In the spirit of your previous submissions, why not

span{(0, 1, -1, 0), (0, 0, 0, 1)} ?

 

[says]

Yes!
I originally though this could be the span:
span{ (0,0,0,1) , (0,1,-1,0) , (0,1,-1,-1) , (0,1,-1,1) }

But then I put each vector into a matrix and row reduced them and got the (0,1,-1,0) and (0,0,0,1) vector.

 

[says]

There is a second part to this question asking if there are any values of h ∈ R such that fh is not an isomorphism? Not sure if I should ask this in a new post or not. I'm not too sure where to start.
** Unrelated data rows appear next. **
(* ===== verification/BufferInv.v ===== *)
(** * The buffer's invariant, and the helpers every operation uses

    Fragment ids increase strictly, fragments are not empty, and the two ropes
    hold exactly the bytes of the visible and of the deleted fragments. *)

From S2P Require Import Prelude Clock Text Patch Fragment Cells.
From S2P Require Locator.

(** ** The invariant *)

Definition id_lt (i j : Locator) : Prop := (i ≺ j)%ord.
Definition ids (l : list Fragment) : list Locator := f_id <$> l.

Record ids_ok (l : list Fragment) : Prop := {
  ids_sorted : StronglySorted id_lt (ids l);
  ids_proper : Forall (λ f, Locator.proper (f_id f)) l;
  ids_below : Forall (λ f, id_lt (f_id f) Locator.max) l;
}.

Definition frag_ok (f : Fragment) : Prop :=
  0 < f_len f ∧ is_u32 (N.of_nat (insertion_offset f + f_len f)).

Record buffer_ok (l : list Fragment) (v d : Text) : Prop := {
  ok_ids : ids_ok l;
  ok_frags : Forall frag_ok l;
  ok_visible : vlen l = length v;
  ok_deleted : dlen l = length d;
}.

Lemma is_u32_le m n : m ≤ n → is_u32 (N.of_nat n) → is_u32 (N.of_nat m).
Proof. unfold is_u32. lia. Qed.

Lemma id_lt_trans i j k : id_lt i j → id_lt j k → id_lt i k.
Proof. apply cmp_lt_trans. Qed.

(** The largest id of a list of fragments, and the id after it. *)
Definition top_id (l : list Fragment) : Locator := max_id (summary_of l).
Definition next_id (l : list Fragment) : Locator := match head l with Some f => f_id f | None => Locator.max end.

Lemma top_id_snoc l f : top_id (l ++ [f]) = f_id f.
Proof. unfold top_id. by rewrite summary_max_id, last_snoc. Qed.

Lemma sorted_app_inv (l k : list Locator) :
  StronglySorted id_lt (l ++ k) ↔
    StronglySorted id_lt l ∧ StronglySorted id_lt k ∧ ∀ x y, x ∈ l → y ∈ k → id_lt x y.
Proof.
  induction l as [|a l IH]; simpl.
  - split; [intros H; split_and!; [constructor|done|by intros x y ?%elem_of_nil]|naive_solver].
  - split.
    + intros [Hs Hf]%StronglySorted_inv. apply IH in Hs as (Hl & Hk & Hlk).
      rewrite Forall_forall in Hf. split_and!; [|done|].
      * constructor; [done|]. apply Forall_forall. intros y Hy. apply Hf, elem_of_app. by left.
      * intros x y [->|Hx]%elem_of_cons Hy; [|by apply Hlk]. apply Hf, elem_of_app. by right.
    + intros (Hs & Hk & Hlk). apply StronglySorted_inv in Hs as [Hl Hf]. constructor.
      * apply IH. split_and!; [done..|]. intros x y Hx. apply Hlk. by right.
      * rewrite Forall_forall in Hf |- *. intros y [Hy|Hy]%elem_of_app; [by apply Hf|].
        apply Hlk; [by left|done].
Qed.

Lemma ids_app l k : ids (l ++ k) = ids l ++ ids k.
Proof. apply fmap_app. Qed.

Lemma top_id_wf l : Forall (λ f, Locator.proper (f_id f)) l → Locator.Locator_wf (top_id l).
Proof.
  intros Hp. unfold top_id. rewrite summary_max_id. destruct (last l) as [f|] eqn:E; [|apply Locator.min_wf].
  apply Locator.proper_wf. rewrite Forall_forall in Hp. apply Hp. apply last_Some in E as [k ->].
  apply elem_of_app. right. by apply list_elem_of_singleton.
Qed.

Lemma next_id_proper l : Forall (λ f, Locator.proper (f_id f)) l → Locator.proper (next_id l).
Proof. destruct l as [|f l]; [intros _; apply Locator.max_proper|]. by intros [? _]%Forall_cons. Qed.

(** Every id of a sorted list is at most the last one. *)
Lemma top_id_max l x : StronglySorted id_lt (ids l) → x ∈ ids l → x = top_id l ∨ id_lt x (top_id l).
Proof.
  destruct l as [|f l _] using rev_ind; [by intros _ ?%elem_of_nil|].
  rewrite top_id_snoc, ids_app, sorted_app_inv. intros (_ & _ & H) [Hx|Hx]%elem_of_app.
  - right. apply H; [done|by left].
  - left. by apply list_elem_of_singleton in Hx.
Qed.

Lemma next_id_min l y : StronglySorted id_lt (ids l) → y ∈ ids l → y = next_id l ∨ id_lt (next_id l) y.
Proof.
  destruct l as [|f l]; [by intros _ ?%elem_of_nil|]. intros [_ Hf]%StronglySorted_inv [->|Hy]%elem_of_cons.
  - by left.
  - right. rewrite Forall_forall in Hf. by apply Hf.
Qed.

Lemma top_lt_next l k : ids_ok (l ++ k) → id_lt (top_id l) (next_id k).
Proof.
  intros [Hs Hp Hb]. rewrite ids_app, sorted_app_inv in Hs. destruct Hs as (_ & _ & Hlk).
  apply Forall_app in Hp as [Hpl Hpk]. apply Forall_app in Hb as [Hbl Hbk].
  unfold top_id. rewrite summary_max_id. destruct (last l) as [f|] eqn:E.
  - apply last_Some in E as [l' ->]. simpl. destruct k as [|g k]; simpl.
    + rewrite Forall_forall in Hbl. apply Hbl, elem_of_app. right. by left.
    + apply Hlk; [rewrite ids_app; apply elem_of_app; right|]; by left.
  - simpl. apply Locator.proper_min. by apply next_id_proper.
Qed.

(** Inserting a fragment whose id lies between. *)
Lemma ids_ok_insert l k f :
  ids_ok (l ++ k) → Locator.proper (f_id f) → id_lt (top_id l) (f_id f) →
  (id_lt (f_id f) (next_id k)) → ids_ok (l ++ f :: k).
Proof.
  intros Hok Hpf Htop Hnext. pose proof Hok as [Hs Hp Hb].
  rewrite ids_app, sorted_app_inv in Hs. destruct Hs as (Hl & Hk & Hlk).
  apply Forall_app in Hp as [Hpl Hpk]. apply Forall_app in Hb as [Hbl Hbk].
  assert (∀ y, y ∈ ids k → id_lt (f_id f) y) as Hfk.
  { intros y Hy. destruct (next_id_min k y Hk Hy) as [->|?]; [done|]. by eapply id_lt_trans. }
  assert (∀ x, x ∈ ids l → id_lt x (f_id f)) as Hlf.
  { intros x Hx. destruct (top_id_max l x Hl Hx) as [->|?]; [done|]. by eapply id_lt_trans. }
  split.
  - rewrite ids_app, sorted_app_inv. split_and!; [done| |].
    + constructor; [done|]. by apply Forall_forall.
    + intros x y Hx [->|Hy]%elem_of_cons; [by apply Hlf|by apply Hlk].
  - apply Forall_app. split; [done|by constructor].
  - apply Forall_app. split; [done|]. constructor; [|done].
    destruct k as [|g k]; [done|]. apply Forall_cons in Hbk as [Hg _]. simpl in Hnext.
    by eapply id_lt_trans.
Qed.

(** The id that [Locator::between] makes. *)
Lemma between_ids l k :
  ids_ok (l ++ k) → let i := Locator.between (top_id l) (next_id k) in
  Locator.proper i ∧ id_lt (top_id l) i ∧ id_lt i (next_id k).
Proof.
  intros Hok. pose proof (top_lt_next l k Hok) as Hlt. destruct Hok as [_ Hp _].
  apply Forall_app in Hp as [Hpl Hpk]. pose proof (top_id_wf l Hpl) as Hw.
  pose proof (next_id_proper k Hpk) as Hn. cbv zeta. split_and!.
  - apply Locator.between_proper; [done|by apply Locator.proper_wf].
  - apply Locator.between_gt; [done|by apply Locator.proper_wf].
  - by apply Locator.between_lt.
Qed.

Lemma ids_ok_app_r l k : ids_ok (l ++ k) → ids_ok k.
Proof.
  intros [Hs Hp Hb]. rewrite ids_app, sorted_app_inv in Hs. destruct Hs as (_ & ? & _).
  apply Forall_app in Hp as [_ ?]. apply Forall_app in Hb as [_ ?]. by split.
Qed.

(** Dropping a fragment. *)
Lemma ids_ok_drop l f k : ids_ok (l ++ f :: k) → ids_ok (l ++ k).
Proof.
  intros [Hs Hp Hb]. rewrite ids_app, sorted_app_inv in Hs. destruct Hs as (Hl & Hk & Hlk).
  apply StronglySorted_inv in Hk as [Hk _].
  apply Forall_app in Hp as [Hpl [_ Hpk]%Forall_cons]. apply Forall_app in Hb as [Hbl [_ Hbk]%Forall_cons].
  split; [|by apply Forall_app..]. rewrite ids_app, sorted_app_inv. split_and!; [done..|].
  intros x y Hx Hy. apply Hlk; [done|by right].
Qed.

Lemma ids_ok_same l l' : ids l = ids l' → ids_ok l → ids_ok l'.
Proof.
  intros E [Hs Hp Hb]. split; [by rewrite <- E|..].
  - change (Forall (λ f, Locator.proper (f_id f)) l') with (Forall (Locator.proper ∘ f_id) l').
    apply Forall_fmap. fold (ids l'). rewrite <- E. by apply Forall_fmap.
  - change (Forall (λ f, id_lt (f_id f) Locator.max) l') with (Forall ((λ i, id_lt i Locator.max) ∘ f_id) l').
    apply Forall_fmap. fold (ids l'). rewrite <- E. by apply Forall_fmap.
Qed.

(** ** The rope builder *)
Section builder.
Context (V D : Text).

Definition builder (a d : nat) (nv nd : Text) : RopeBuilder :=
  mkRopeBuilder (mkRopeCursor V a) (mkRopeCursor D d) nv nd.

Lemma rope_slice_ok (t : Text) a n :
  a + n ≤ length t → rope_slice (mkRopeCursor t a) (a + n) = Some (take n (drop a t), mkRopeCursor t (a + n)).
Proof.
  intros Hn. unfold rope_slice. simpl.
  rewrite (proj2 (Nat.leb_le a (a + n))), (proj2 (Nat.leb_le (a + n) (length t))) by lia.
  simpl. by rewrite Nat.add_comm, Nat.add_sub.
Qed.

Lemma push_visible_ok a d nv nd n b :
  a + n ≤ length V →
  builder_push (builder a d nv nd) n true b = Some (builder (a + n) d
    (if b then nv ++ take n (drop a V) else nv) (if b then nd else nd ++ take n (drop a V))).
Proof. intros H. unfold builder_push. simpl. rewrite rope_slice_ok by done. simpl. by destruct b. Qed.

Lemma push_deleted_ok a d nv nd n b :
  d + n ≤ length D →
  builder_push (builder a d nv nd) n false b = Some (builder a (d + n)
    (if b then nv ++ take n (drop d D) else nv) (if b then nd else nd ++ take n (drop d D))).
Proof. intros H. unfold builder_push. simpl. rewrite rope_slice_ok by done. simpl. by destruct b. Qed.

Lemma builder_append_ok a d nv nd v x :
  a + v ≤ length V → d + x ≤ length D →
  builder_append (builder a d nv nd) (mkTextSummary v x) =
    Some (builder (a + v) (d + x) (nv ++ take v (drop a V)) (nd ++ take x (drop d D))).
Proof.
  intros Hv Hx. unfold builder_append. simpl. rewrite push_visible_ok by done. cbn [mbind option_bind].
  by rewrite push_deleted_ok.
Qed.

Lemma finish_ok a d nv nd :
  a ≤ length V → d ≤ length D → finish (builder a d nv nd) = Some (nv ++ drop a V, nd ++ drop d D).
Proof.
  intros Hv Hd. unfold finish, rope_suffix. simpl.
  pose proof (rope_slice_ok V a (length V - a)) as Ev. pose proof (rope_slice_ok D d (length D - d)) as Ed.
  replace (a + (length V - a)) with (length V) in Ev by lia.
  replace (d + (length D - d)) with (length D) in Ed by lia.
  rewrite Ev, Ed by lia. simpl. by rewrite !firstn_all2 by (rewrite length_drop; lia).
Qed.
End builder.

(** ** Inserting text *)

(** No four bytes in a row continue a character, as in UTF-8. *)
Definition short_chars (t : Text) : Prop :=
  ∀ i, i + 4 ≤ length t → ∃ j b, i ≤ j < i + 4 ∧ t !! j = Some b ∧ is_utf8_char_boundary b = true.

Lemma step_back_ge t i j b :
  j ≤ i → t !! j = Some b → is_utf8_char_boundary b = true → j ≤ step_back t i ≤ i.
Proof.
  intros Hj Hb Hbd. induction i as [|i IH]; cbn [step_back]; [by destruct (is_char_boundary t 0); lia|].
  destruct (is_char_boundary t (S i)) eqn:E; [lia|].
  destruct (decide (j = S i)) as [->|]; [|specialize (IH ltac:(lia)); lia].
  unfold is_char_boundary in E. simpl in E. rewrite Hb in E. congruence.
Qed.

Section insertion.
Context (MAX_INSERTION_LEN : N) (Hmax : (4 ≤ MAX_INSERTION_LEN ≤ u32_max)%N).

Lemma chunk_end_ok t o :
  short_chars t → o < length t →
  let e := chunk_end MAX_INSERTION_LEN t o in
  o < e ≤ length t ∧ (N.of_nat (e - o) ≤ MAX_INSERTION_LEN)%N.
Proof.
  intros Hs Ho. cbv zeta. unfold chunk_end, target_end.
  destruct (Nat.eqb_spec (N.to_nat (N.min (N.of_nat (length t)) (N.of_nat o + MAX_INSERTION_LEN))) (length t)) as [E|E].
  { lia. }
  set (m := N.to_nat _) in *. assert (m < length t ∧ o + 4 ≤ m ∧ (N.of_nat m ≤ N.of_nat o + MAX_INSERTION_LEN)%N)
    as (Hm & Ho4 & Hmo) by lia.
  destruct (Hs (m - 3)) as (j & b & Hj & Hb & Hbd); [lia|].
  unfold floor_char_boundary. rewrite (proj2 (Nat.leb_gt _ _)) by lia.
  pose proof (step_back_ge t m j b ltac:(lia) Hb Hbd). lia.
Qed.

Lemma inserted_cells_split ts off t n :
  n ≤ length t →
  inserted_cells ts off t = inserted_cells ts off (take n t) ++ inserted_cells ts (off + n) (drop n t).
Proof.
  intros Hn. unfold inserted_cells. rewrite <- (take_drop n t) at 1. rewrite imap_app. f_equal.
  apply imap_ext. intros i b _. rewrite length_take, Nat.min_l by done. by rewrite Nat.add_assoc.
Qed.

(** The fragments appended to hold the inserted text. *)
Record inserted_fragments (ts : Lamport) (i i' : Insertion) (k : list Fragment) (t : Text)
    (fr : list Fragment) : Prop := {
  ins_fragments : in_fragments i' = in_fragments i ++ fr;
  ins_insertions : in_insertions i' = in_insertions i ++ (new_insertion <$> fr);
  ins_slices : in_slices i' = in_slices i ++ (from_fragment ts <$> fr);
  ins_offset : in_offset i' = in_offset i + length t;
  ins_ids : ids_ok (in_fragments i' ++ k);
  ins_ok : Forall frag_ok fr;
  ins_vlen : vlen fr = length t;
  ins_dlen : dlen fr = 0;
  ins_cells : cells fr t [] = inserted_cells ts (in_offset i) t;
}.

Lemma insertion_loop_ok fuel ts t o i k :
  short_chars t → o ≤ length t → length t - o < fuel → ids_ok (in_fragments i ++ k) →
  is_u32 (N.of_nat (in_offset i + (length t - o))) →
  ∃ i' fr, insertion_loop MAX_INSERTION_LEN fuel t ts (next_id k) o i = Some i' ∧
    inserted_fragments ts i i' k (drop o t) fr.
Proof.
  intros Hs. revert o i. induction fuel as [|fuel IH]; intros o i Ho Hf Hids Hoff; [lia|].
  cbn [insertion_loop]. destruct (Nat.ltb_spec o (length t)) as [Hlt|Hge].
  2: { exists i, []. split; [done|]. rewrite drop_ge by lia.
       split; rewrite ?fmap_nil, ?app_nil_r; simpl; try done. }
  destruct (chunk_end_ok t o Hs Hlt) as [He Hn]. set (e := chunk_end MAX_INSERTION_LEN t o) in *. clearbody e.
  rewrite (proj2 (Nat.eqb_neq _ _)) by lia. rewrite usub_le by lia. cbn [mbind option_bind].
  destruct (between_ids _ _ Hids) as (Hp & Hgt & Hltk).
  assert (is_u32 (N.of_nat (in_offset i + (e - o)))) as H32 by (apply (is_u32_le _ (in_offset i + (length t - o))); [lia|done]).
  assert (as_u32 (e - o) = e - o) as Hn32
    by (apply as_u32_small, (is_u32_le _ (in_offset i + (length t - o))); [lia|done]).
  unfold insertion_fragment. rewrite Hn32.
  set (f := mkFragment _ ts (in_offset i) (e - o) true [] new_global).
  assert (frag_ok f) as Hfo by (split; [simpl; lia|done]).
  rewrite (as_u32_small _ H32).
  destruct (IH e (mkInsertion (in_offset i + (e - o)) (in_fragments i ++ [f])
    (in_insertions i ++ [new_insertion f]) (in_slices i ++ [from_fragment ts f]))) as (i' & fr & Hi' & [? ? ? Ho' ? ? Hv Hd Hc]).
  { lia. } { lia. } { simpl. rewrite <- app_assoc. by apply ids_ok_insert. }
  { simpl. apply (is_u32_le _ (in_offset i + (length t - o))); [|done]. lia. }
  cbn [in_offset in_fragments in_insertions in_slices] in *.
  exists i', (f :: fr). split; [exact Hi'|]. split.
  - by rewrite <- app_assoc in *.
  - rewrite fmap_cons. by rewrite <- app_assoc in *.
  - rewrite fmap_cons. by rewrite <- app_assoc in *.
  - rewrite Ho', !length_drop. lia.
  - done.
  - by constructor.
  - rewrite vlen_cons, Hv, !length_drop. simpl. lia.
  - by rewrite dlen_cons, Hd.
  - cbn [cells]. simpl (visible f). simpl (f_len f). cbn iota. rewrite drop_drop.
    rewrite (inserted_cells_split ts (in_offset i) (drop o t) (e - o)) by (rewrite length_drop; lia).
    f_equal. rewrite drop_drop. replace (o + (e - o)) with e by lia. exact Hc.
Qed.

Lemma push_fragments_ok ts t i k :
  short_chars t → ids_ok (in_fragments i ++ k) → is_u32 (N.of_nat (in_offset i + length t)) →
  ∃ i' fr, push_fragments_for_insertion MAX_INSERTION_LEN t ts (next_id k) i = Some i' ∧
    inserted_fragments ts i i' k t fr.
Proof.
  intros Hs Hids Hoff. unfold push_fragments_for_insertion.
  destruct (insertion_loop_ok (S (length t)) ts t 0 i k) as (i' & fr & ? & ?); [done|lia|lia|done| |].
  - by rewrite Nat.sub_0_r.
  - by exists i', fr.
Qed.
End insertion.

(** ** The patch of a pass *)

(** The patch so far leads from the consumed text to the produced one. *)
Definition patch_ok (p : Patch) (consumed produced : Text) : Prop :=
  ∃ a b k, describes 0 0 p a b ∧ normalized p ∧ consumed = a ++ k ∧ produced = b ++ k.

Lemma patch_ok_keep p x y t : patch_ok p x y → patch_ok p (x ++ t) (y ++ t).
Proof.
  intros (a & b & k & ? & ? & -> & ->). exists a, b, (k ++ t). by rewrite <- !app_assoc.
Qed.

Lemma patch_ok_push p x y t u :
  patch_ok p x y →
  patch_ok (push p (mkEdit (mkRange (length x) (length x + length t)) (mkRange (length y) (length y + length u))))
    (x ++ t) (y ++ u).
Proof.
  intros (a & b & k & Hd & Hn & -> & ->). destruct (push_patch_ok p a b k t u Hd Hn) as [Hd' Hn'].
  unfold span_edit in Hd', Hn'. rewrite !length_app.
  eexists _, _, []. split_and!; [exact Hd'|exact Hn'|by rewrite app_nil_r, app_assoc..].
Qed.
I've found this problem extremely difficult.

 

[Mark44]

There is a second part to this question asking if there are any values of h ∈ R such that fh is not an isomorphism? Not sure if I should ask this in a new post or not. I'm not too sure where to start. I've found this problem extremely difficult.

Please start a new thread. This one is now at 95 posts. Let's put this one out of its misery...